* [WORK TASK]
The response should be the lines of the data, starting at the first and ending at the one that contains "transcribes every code", copied without change.

Stored entries
══════════
(** * A Tour of SciKit-Learn: the notebook as a program

    The repository is one Jupyter notebook.  A notebook is a JSON document:
    a list of cells, each holding Python source.  This development
    transcribes every code cell of the notebook as a syntax tree of the
    Python fragment the notebook is written in, gives that fragment an
    executable semantics, and proves the properties of the notebook over it.

    The notebook computes nothing itself: every value of interest comes out
    of scikit-learn, numpy, pandas or matplotlib.  The semantics therefore
    evaluates the Python of the notebook concretely (names, tuples, loops
    over literal sequences, [idx+1], [[colors] * 20]) and treats every
    operation on a library value as an uninterpreted, logged operation
    that the library may answer with an exception. *)

From Stdlib Require Import ZArith Ascii String.
From stdpp Require Import base option strings list.

Scheme All for list.
Scheme All for prod.
Scheme All for option.

Local Open Scope string_scope.
Local Open Scope list_scope.
Local Open Scope Z_scope.

(** ** Syntax of the Python fragment *)

(** Constructs of Python that the semantics below does not model.  The
    syntax can name them so that their absence from the notebook is a
    statement about the notebook and not about the syntax. *)
Inductive construct :=
  | FunctionDef | ClassDef | Lambda | With | While | AsyncAwait | Yield
  | RaiseStmt | AssertStmt | Delete | GlobalDecl.

Inductive binop := Add | Mult | Mod.

Inductive expr :=
  | EName (id : string)
  | EAttribute (e : expr) (attr : string)
  | ECall (func : expr) (args : list expr) (keywords : list (string * expr))
  | EStr (s : string)
  | ENum (n : Z)
  | EDec (digits : Z) (scale : nat)      (* the literal digits / 10^scale *)
  | ENone
  | ETuple (elts : list expr)
  | EList (elts : list expr)
  | EDict (items : list (expr * expr))
  | EListComp (elt : expr) (target : string) (iter : expr)
  | EBinOp (l : expr) (op : binop) (r : expr)
  | ENotEq (l r : expr)
  | ESubscript (e : expr) (slice : expr)
  | ESlice (lower upper : option expr)
  | EOther (c : construct).

Inductive target :=
  | TName (id : string)
  | TTuple (ids : list string)
  | TAttribute (e : expr) (attr : string)
  | TSubscript (e : expr) (key : expr).

Inductive stmt :=
  | SMagic (line : string)
  | SImport (module : string) (asname : option string)
  | SImportFrom (module name : string) (asname : option string)
  | SAssign (t : target) (value : expr)
  | SExpr (e : expr)
  | SFor (t : target) (iter : expr) (body : list stmt)
  | SIf (test : expr) (body orelse : list stmt)
  | STry (body handler : list stmt)
  | SOther (c : construct).

Inductive cell :=
  | Markdown (heading : string)
  | Code (source : list stmt).

(** ** Values, events and machine state *)

Inductive value :=
  | VNone
  | VBool (b : bool)
  | VInt (n : Z)
  | VDec (digits : Z) (scale : nat)
  | VStr (s : string)
  | VTuple (vs : list value)
  | VList (vs : list value)
  | VDict (kvs : list (value * value))
  | VSlice (lo hi : option value)
  | VModule (path : string)               (* [import path] *)
  | VSymbol (module name : string)        (* [from module import name] *)
  | VBuiltin (name : string)
  | VObj (site : nat)                     (* what the operation logged at [site] produced *)
  | VAttrOf (v : value) (attr : string)   (* [v.attr] *)
  | VItemOf (v : value) (key : value)     (* [v[key]] *)
  | VElemOf (v : value).                  (* a generic element of iterating [v] *)

Inductive event :=
  | EvMagic (line : string)
  | EvImport (module : string) (name : option string)
  | EvGetAttr (v : value) (attr : string)
  | EvGetItem (v : value) (key : value)
  | EvSetAttr (v : value) (attr : string) (x : value)
  | EvSetItem (v : value) (key : value) (x : value)
  | EvCall (callee : value) (args : list value) (kwargs : list (string * value))
  | EvBinOp (op : binop) (l r : value)
  | EvNotEq (l r : value)
  | EvUnpack (v : value) (n : nat)
  | EvIter (v : value).

(** The global namespace: each name with its value and the index of the cell
    that bound it. *)
Definition namespace : Type := list (string * (value * nat)).

Fixpoint get_name (id : string) (g : namespace) : option (value * nat) :=
  match g with
  | [] => None
  | (k, b) :: g' => if String.eqb k id then Some b else get_name id g'
  end.

Fixpoint set_name (id : string) (b : value * nat) (g : namespace) : namespace :=
  match g with
  | [] => [(id, b)]
  | (k, b') :: g' =>
      if String.eqb k id then (id, b) :: g' else (k, b') :: set_name id b g'
  end.

Fixpoint del_name (id : string) (g : namespace) : namespace :=
  match g with
  | [] => []
  | (k, b) :: g' => if String.eqb k id then g' else (k, b) :: del_name id g'
  end.

(** A name resolution: the cell that reads, the name, the cell that bound
    it ([None] for a builtin) and the value found. *)
Record read := Read {
  reader : nat;
  name_read : string;
  binder : option nat;
  found : value
}.

(** The kernel state: the global namespace (each name with the index of the
    cell that bound it), the log of operations in the order they happened,
    each tagged with the cell that performed it, the log of name
    resolutions, and the index of the running cell. *)
Record state := State {
  globals : namespace;
  trace : list (nat * event);
  reads : list read;
  running : nat
}.

Definition log (e : event) (st : state) : state :=
  State (globals st) (trace st ++ [(running st, e)]) (reads st) (running st).

Definition log_read (id : string) (b : option nat) (v : value) (st : state) : state :=
  State (globals st) (trace st) (reads st ++ [Read (running st) id b v]) (running st).

Inductive outcome (A : Type) :=
  | Done (a : A)
  | Raised (exn : string).
Arguments Done {A} a.
Arguments Raised {A} exn.

Definition M (A : Type) : Type := state → outcome A * state.

Global Instance M_ret : MRet M := λ A a st, (Done a, st).
Global Instance M_bind : MBind M := λ A B f m st,
  match m st with
  | (Done a, st') => f a st'
  | (Raised x, st') => (Raised x, st')
  end.

Definition raise {A} (x : string) : M A := λ st, (Raised x, st).

(** [try: body / except: handler] *)
Definition catch (body handler : M unit) : M unit := λ st,
  match body st with
  | (Raised _, st') => handler st'
  | r => r
  end.

Definition builtins : list string := ["print"; "len"; "enumerate"].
══════════
* [SOLUTION TO THE EXERCISE]
(** * A Tour of SciKit-Learn: the notebook as a program

    The repository is one Jupyter notebook.  A notebook is a JSON document:
    a list of cells, each holding Python source.  This development
    transcribes every code cell of the notebook as a syntax tree of the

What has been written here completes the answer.